Requirement —
Both the line below containing "(** * Adafruit_INA219: a" and the line containing "- [float] and", along with every line between them, should be repeated exactly; no other line belongs in the answer.

Source material —
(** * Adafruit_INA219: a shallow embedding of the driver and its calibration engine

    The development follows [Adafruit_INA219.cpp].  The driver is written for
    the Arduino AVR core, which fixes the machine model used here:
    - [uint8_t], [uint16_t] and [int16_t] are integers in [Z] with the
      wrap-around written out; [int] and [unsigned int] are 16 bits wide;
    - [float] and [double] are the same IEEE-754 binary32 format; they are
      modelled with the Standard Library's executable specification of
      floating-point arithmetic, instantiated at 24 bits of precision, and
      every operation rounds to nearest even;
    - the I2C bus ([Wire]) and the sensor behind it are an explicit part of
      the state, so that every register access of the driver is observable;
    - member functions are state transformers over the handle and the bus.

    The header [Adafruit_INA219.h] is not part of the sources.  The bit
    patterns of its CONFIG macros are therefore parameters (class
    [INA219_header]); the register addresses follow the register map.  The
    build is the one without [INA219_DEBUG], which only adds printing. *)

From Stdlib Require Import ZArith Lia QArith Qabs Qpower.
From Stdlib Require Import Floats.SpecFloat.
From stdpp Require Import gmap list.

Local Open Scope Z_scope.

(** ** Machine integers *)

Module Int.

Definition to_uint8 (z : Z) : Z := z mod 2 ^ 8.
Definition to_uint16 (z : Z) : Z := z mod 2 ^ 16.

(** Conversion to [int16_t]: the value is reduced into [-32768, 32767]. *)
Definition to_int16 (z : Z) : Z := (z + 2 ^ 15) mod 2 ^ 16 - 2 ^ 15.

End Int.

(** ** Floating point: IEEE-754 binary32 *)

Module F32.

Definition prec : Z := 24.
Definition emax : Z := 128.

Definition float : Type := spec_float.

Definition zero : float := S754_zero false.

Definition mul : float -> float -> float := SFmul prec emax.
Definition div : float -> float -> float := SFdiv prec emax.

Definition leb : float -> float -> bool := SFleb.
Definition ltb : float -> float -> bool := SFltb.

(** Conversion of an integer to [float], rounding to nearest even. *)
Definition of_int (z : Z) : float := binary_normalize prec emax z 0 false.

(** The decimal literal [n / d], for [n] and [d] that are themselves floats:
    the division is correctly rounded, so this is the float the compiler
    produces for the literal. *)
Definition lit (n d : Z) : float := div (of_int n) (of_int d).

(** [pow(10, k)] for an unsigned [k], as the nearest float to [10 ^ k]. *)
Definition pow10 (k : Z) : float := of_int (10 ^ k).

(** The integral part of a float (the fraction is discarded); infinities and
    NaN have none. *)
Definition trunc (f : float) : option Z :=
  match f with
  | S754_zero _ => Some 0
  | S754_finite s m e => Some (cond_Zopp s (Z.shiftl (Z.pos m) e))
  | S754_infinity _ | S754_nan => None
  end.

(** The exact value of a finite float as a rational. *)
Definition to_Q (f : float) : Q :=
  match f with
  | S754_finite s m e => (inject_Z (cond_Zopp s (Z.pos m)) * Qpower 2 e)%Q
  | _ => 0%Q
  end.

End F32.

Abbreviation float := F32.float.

...

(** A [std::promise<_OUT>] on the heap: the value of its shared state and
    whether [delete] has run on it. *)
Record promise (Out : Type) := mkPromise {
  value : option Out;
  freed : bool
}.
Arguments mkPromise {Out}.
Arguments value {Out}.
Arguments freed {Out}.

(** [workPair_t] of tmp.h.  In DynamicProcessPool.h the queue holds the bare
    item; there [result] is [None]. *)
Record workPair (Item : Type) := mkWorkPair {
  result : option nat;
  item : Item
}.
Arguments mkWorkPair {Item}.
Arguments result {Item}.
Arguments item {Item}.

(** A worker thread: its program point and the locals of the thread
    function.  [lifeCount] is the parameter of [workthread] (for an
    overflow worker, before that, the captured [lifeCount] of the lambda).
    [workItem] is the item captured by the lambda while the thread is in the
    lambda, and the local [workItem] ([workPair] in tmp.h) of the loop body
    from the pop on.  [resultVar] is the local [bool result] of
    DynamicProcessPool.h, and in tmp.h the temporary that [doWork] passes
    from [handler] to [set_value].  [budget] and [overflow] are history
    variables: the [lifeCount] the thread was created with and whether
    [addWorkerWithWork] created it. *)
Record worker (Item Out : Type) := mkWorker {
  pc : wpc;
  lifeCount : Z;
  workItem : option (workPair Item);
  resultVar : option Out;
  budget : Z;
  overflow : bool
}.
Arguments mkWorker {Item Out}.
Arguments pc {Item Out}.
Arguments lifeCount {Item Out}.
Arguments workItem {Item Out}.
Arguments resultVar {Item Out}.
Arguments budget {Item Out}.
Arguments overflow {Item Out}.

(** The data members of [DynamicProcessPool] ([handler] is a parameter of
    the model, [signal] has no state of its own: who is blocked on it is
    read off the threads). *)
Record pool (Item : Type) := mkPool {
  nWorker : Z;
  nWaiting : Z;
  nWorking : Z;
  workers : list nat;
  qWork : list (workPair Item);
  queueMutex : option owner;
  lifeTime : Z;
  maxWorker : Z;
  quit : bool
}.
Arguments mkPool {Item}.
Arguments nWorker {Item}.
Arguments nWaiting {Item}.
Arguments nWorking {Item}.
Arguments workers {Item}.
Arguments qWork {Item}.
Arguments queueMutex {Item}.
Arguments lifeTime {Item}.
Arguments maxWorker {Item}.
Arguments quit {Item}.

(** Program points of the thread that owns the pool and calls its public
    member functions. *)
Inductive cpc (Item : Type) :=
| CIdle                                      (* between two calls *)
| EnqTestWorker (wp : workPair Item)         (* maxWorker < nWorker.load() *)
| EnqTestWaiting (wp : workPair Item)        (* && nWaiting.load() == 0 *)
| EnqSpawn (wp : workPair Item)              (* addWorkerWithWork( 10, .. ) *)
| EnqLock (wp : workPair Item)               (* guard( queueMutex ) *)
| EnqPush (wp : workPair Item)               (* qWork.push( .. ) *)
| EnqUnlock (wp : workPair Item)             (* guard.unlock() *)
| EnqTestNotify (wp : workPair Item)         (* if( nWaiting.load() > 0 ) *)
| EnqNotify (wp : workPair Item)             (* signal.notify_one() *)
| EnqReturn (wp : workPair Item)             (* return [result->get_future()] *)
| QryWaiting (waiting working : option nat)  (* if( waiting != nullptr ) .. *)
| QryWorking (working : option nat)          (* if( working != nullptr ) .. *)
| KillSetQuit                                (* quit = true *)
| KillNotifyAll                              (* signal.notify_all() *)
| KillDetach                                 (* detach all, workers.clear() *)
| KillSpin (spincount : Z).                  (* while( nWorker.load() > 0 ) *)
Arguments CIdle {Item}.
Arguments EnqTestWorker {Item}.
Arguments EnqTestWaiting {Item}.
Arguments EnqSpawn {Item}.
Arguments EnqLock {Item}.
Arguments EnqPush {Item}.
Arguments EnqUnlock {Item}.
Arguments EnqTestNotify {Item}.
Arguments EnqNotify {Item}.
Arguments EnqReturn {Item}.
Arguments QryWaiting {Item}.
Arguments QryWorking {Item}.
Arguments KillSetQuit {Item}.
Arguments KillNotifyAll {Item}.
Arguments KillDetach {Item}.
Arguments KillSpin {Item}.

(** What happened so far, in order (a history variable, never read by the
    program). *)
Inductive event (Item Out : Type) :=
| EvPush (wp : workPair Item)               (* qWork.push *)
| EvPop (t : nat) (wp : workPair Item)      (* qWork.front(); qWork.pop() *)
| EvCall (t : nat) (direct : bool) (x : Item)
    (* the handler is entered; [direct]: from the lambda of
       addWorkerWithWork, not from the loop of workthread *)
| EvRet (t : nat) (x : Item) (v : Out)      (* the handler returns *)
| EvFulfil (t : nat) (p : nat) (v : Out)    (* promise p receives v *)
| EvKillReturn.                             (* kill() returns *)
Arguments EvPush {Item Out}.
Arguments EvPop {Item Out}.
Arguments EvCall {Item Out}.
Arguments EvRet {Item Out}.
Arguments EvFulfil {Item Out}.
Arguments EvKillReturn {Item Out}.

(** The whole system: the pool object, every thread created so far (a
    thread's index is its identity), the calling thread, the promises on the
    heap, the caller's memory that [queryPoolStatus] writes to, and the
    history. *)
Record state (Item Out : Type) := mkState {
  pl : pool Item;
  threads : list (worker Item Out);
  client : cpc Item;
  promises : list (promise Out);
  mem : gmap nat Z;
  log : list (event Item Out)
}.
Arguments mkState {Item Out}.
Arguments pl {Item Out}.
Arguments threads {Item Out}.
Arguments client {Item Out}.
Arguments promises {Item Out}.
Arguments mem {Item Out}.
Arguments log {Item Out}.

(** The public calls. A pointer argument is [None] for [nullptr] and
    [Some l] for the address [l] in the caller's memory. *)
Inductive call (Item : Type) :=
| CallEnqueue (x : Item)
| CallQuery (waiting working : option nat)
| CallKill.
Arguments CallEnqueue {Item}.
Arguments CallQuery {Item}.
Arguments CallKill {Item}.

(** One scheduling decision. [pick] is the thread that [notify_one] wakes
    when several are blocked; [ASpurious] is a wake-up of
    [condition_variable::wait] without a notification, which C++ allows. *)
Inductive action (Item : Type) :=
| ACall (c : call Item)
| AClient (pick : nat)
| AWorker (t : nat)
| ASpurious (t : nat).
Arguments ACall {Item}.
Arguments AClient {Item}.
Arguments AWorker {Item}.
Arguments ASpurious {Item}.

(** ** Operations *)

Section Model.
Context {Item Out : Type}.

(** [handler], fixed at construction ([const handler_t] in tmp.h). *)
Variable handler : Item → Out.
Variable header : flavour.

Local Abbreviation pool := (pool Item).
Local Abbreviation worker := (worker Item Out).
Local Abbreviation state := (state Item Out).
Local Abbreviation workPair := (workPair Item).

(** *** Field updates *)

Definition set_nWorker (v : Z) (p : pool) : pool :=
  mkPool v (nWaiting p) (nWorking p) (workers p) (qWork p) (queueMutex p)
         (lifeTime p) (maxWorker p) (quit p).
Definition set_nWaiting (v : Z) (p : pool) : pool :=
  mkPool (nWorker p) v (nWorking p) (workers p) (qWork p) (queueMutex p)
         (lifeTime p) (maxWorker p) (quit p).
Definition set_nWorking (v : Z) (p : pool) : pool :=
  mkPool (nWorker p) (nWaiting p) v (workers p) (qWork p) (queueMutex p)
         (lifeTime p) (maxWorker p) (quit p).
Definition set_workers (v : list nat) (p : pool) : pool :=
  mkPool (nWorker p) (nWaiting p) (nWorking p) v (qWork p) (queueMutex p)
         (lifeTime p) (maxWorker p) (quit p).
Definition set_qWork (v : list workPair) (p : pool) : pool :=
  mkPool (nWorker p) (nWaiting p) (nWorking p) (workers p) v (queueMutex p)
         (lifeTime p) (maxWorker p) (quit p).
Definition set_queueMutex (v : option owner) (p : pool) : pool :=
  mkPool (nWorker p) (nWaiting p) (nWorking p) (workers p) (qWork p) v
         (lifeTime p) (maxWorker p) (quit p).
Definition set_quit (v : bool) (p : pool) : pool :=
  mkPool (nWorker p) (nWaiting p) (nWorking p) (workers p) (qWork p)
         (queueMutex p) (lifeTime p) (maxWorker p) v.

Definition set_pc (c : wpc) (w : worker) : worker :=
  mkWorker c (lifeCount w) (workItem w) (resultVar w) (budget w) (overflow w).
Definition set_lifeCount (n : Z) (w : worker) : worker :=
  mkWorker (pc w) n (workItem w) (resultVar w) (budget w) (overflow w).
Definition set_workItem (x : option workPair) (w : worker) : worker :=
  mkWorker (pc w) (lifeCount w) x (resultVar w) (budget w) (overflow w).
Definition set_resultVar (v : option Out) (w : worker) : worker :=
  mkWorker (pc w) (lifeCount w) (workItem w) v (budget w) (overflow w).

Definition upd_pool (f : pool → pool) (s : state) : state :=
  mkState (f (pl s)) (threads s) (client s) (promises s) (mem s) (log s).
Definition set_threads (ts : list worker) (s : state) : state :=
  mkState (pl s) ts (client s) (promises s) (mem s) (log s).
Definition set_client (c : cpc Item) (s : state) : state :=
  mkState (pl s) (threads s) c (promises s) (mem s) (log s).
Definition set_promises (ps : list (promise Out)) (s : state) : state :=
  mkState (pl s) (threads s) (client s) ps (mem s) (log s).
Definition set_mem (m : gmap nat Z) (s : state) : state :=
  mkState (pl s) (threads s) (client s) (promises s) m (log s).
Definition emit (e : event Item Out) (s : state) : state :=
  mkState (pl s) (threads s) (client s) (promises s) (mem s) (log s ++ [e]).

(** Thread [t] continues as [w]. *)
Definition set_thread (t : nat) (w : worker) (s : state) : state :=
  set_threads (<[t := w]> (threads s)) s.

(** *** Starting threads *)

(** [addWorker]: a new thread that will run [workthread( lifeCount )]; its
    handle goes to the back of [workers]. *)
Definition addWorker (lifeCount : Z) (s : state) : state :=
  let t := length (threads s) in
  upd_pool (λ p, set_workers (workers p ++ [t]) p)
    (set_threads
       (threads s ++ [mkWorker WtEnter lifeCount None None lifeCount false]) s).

Reply to the exercise —
(** * Adafruit_INA219: a shallow embedding of the driver and its calibration engine

    The development follows [Adafruit_INA219.cpp].  The driver is written for
    the Arduino AVR core, which fixes the machine model used here:
    - [uint8_t], [uint16_t] and [int16_t] are integers in [Z] with the
      wrap-around written out; [int] and [unsigned int] are 16 bits wide;
    - [float] and [double] are the same IEEE-754 binary32 format; they are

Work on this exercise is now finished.